== REQUIRED WORK ==
Wherever the string "match" shows up in the data below, copy the whole line.

== DATA SUPPLIED ==

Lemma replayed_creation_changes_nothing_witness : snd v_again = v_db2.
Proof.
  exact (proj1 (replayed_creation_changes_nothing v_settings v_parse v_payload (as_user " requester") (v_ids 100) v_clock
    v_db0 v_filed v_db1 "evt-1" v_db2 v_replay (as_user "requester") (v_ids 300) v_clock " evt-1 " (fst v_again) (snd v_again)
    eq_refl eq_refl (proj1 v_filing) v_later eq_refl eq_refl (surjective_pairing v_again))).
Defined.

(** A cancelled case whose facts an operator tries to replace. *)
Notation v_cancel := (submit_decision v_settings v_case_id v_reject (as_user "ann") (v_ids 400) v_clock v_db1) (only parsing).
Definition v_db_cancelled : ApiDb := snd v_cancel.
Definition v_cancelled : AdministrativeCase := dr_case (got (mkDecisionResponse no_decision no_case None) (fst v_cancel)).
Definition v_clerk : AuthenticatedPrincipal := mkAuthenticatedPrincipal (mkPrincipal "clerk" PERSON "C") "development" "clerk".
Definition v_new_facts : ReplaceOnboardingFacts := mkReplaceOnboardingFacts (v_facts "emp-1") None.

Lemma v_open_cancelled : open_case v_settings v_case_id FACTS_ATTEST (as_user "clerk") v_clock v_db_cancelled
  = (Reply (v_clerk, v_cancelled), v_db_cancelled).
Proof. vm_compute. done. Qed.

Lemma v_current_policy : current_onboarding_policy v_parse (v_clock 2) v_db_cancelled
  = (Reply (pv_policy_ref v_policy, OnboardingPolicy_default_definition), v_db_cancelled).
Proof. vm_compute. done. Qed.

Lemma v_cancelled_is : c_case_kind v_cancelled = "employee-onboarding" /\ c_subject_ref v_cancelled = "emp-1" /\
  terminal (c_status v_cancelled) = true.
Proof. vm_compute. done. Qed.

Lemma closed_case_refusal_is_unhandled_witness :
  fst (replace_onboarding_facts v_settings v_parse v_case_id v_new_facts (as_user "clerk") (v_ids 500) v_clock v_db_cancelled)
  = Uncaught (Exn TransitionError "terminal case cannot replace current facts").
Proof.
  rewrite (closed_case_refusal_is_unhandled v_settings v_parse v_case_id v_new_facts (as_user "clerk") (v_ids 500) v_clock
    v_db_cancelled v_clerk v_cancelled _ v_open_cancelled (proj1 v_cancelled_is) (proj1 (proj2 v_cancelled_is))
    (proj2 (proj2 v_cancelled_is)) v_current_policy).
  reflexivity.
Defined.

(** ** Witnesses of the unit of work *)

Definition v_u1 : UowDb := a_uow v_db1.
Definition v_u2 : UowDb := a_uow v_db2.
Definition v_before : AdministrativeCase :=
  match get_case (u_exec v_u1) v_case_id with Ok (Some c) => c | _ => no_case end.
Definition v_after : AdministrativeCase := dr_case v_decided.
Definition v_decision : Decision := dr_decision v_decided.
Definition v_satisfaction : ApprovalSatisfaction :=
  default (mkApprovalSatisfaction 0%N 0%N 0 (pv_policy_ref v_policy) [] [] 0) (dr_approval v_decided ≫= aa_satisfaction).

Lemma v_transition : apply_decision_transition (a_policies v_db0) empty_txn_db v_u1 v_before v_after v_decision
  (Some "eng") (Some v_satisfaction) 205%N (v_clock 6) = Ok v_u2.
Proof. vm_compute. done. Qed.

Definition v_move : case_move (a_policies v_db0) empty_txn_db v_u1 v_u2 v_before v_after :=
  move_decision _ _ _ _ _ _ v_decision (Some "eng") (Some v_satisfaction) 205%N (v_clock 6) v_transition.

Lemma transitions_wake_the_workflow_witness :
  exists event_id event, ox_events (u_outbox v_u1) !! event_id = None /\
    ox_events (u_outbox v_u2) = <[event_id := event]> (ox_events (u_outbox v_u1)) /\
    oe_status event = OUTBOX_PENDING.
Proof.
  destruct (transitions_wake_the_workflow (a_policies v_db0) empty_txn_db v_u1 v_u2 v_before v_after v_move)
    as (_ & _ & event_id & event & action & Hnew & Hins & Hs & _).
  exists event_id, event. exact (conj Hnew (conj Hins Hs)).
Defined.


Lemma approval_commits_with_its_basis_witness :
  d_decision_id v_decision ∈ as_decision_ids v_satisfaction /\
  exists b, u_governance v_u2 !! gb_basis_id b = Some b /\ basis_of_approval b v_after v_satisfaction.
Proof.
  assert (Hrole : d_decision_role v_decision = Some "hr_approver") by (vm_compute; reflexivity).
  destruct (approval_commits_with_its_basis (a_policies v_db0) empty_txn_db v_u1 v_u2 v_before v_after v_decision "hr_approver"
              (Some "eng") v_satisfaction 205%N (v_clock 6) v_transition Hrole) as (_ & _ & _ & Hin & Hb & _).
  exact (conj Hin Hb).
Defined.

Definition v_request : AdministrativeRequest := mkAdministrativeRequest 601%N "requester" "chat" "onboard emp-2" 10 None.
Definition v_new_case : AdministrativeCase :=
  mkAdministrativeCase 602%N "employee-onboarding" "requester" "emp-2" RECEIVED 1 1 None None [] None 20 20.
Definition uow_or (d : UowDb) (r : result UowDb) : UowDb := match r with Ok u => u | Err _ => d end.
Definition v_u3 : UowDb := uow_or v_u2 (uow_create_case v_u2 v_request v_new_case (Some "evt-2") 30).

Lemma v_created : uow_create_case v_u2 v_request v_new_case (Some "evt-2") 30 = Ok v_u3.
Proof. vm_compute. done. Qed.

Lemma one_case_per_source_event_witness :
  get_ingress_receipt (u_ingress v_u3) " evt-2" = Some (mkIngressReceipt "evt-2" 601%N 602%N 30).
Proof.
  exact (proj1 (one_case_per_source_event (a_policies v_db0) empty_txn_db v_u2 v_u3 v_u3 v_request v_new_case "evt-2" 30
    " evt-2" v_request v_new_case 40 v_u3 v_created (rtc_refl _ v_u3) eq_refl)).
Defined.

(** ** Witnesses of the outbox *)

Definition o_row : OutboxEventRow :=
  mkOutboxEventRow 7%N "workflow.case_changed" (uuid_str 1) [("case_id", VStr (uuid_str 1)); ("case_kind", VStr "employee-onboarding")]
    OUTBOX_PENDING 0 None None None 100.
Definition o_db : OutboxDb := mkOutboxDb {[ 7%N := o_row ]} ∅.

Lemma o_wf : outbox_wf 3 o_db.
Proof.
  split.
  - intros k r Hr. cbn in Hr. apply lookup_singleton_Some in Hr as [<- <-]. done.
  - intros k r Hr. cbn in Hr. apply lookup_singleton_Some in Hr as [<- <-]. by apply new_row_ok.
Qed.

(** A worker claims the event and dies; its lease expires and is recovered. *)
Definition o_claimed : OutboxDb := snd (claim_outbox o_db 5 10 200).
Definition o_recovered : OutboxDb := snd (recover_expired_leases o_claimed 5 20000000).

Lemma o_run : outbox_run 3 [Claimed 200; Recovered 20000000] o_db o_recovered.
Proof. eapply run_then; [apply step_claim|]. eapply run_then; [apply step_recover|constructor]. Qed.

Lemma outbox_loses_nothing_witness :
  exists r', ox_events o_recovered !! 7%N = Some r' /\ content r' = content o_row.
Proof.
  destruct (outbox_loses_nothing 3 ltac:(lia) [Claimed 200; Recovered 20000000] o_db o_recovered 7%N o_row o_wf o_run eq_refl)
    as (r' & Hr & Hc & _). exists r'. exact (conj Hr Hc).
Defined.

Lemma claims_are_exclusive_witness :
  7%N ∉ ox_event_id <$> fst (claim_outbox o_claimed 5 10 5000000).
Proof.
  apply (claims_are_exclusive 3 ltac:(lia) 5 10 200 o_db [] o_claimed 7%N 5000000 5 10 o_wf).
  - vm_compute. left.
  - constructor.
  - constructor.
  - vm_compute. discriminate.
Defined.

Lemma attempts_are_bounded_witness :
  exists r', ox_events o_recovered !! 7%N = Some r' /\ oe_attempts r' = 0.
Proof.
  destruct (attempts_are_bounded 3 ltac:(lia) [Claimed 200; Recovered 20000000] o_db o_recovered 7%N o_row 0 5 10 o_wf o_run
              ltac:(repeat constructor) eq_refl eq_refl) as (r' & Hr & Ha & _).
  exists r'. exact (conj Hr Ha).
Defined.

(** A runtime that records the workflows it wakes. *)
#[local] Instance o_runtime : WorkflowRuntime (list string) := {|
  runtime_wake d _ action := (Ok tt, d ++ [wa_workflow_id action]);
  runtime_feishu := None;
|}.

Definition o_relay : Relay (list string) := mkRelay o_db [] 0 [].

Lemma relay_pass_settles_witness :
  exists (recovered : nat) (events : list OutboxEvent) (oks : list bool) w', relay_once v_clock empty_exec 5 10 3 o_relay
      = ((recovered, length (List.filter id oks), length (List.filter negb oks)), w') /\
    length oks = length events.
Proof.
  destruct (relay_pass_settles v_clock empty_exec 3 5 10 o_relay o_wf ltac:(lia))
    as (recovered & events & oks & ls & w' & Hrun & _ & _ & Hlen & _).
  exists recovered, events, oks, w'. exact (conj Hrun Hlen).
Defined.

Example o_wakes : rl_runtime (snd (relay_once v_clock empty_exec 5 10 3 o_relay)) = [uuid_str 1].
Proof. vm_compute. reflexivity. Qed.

== WRITTEN REPLY ==
  match get_case (u_exec v_u1) v_case_id with Ok (Some c) => c | _ => no_case end.
Definition uow_or (d : UowDb) (r : result UowDb) : UowDb := match r with Ok u => u | Err _ => d end.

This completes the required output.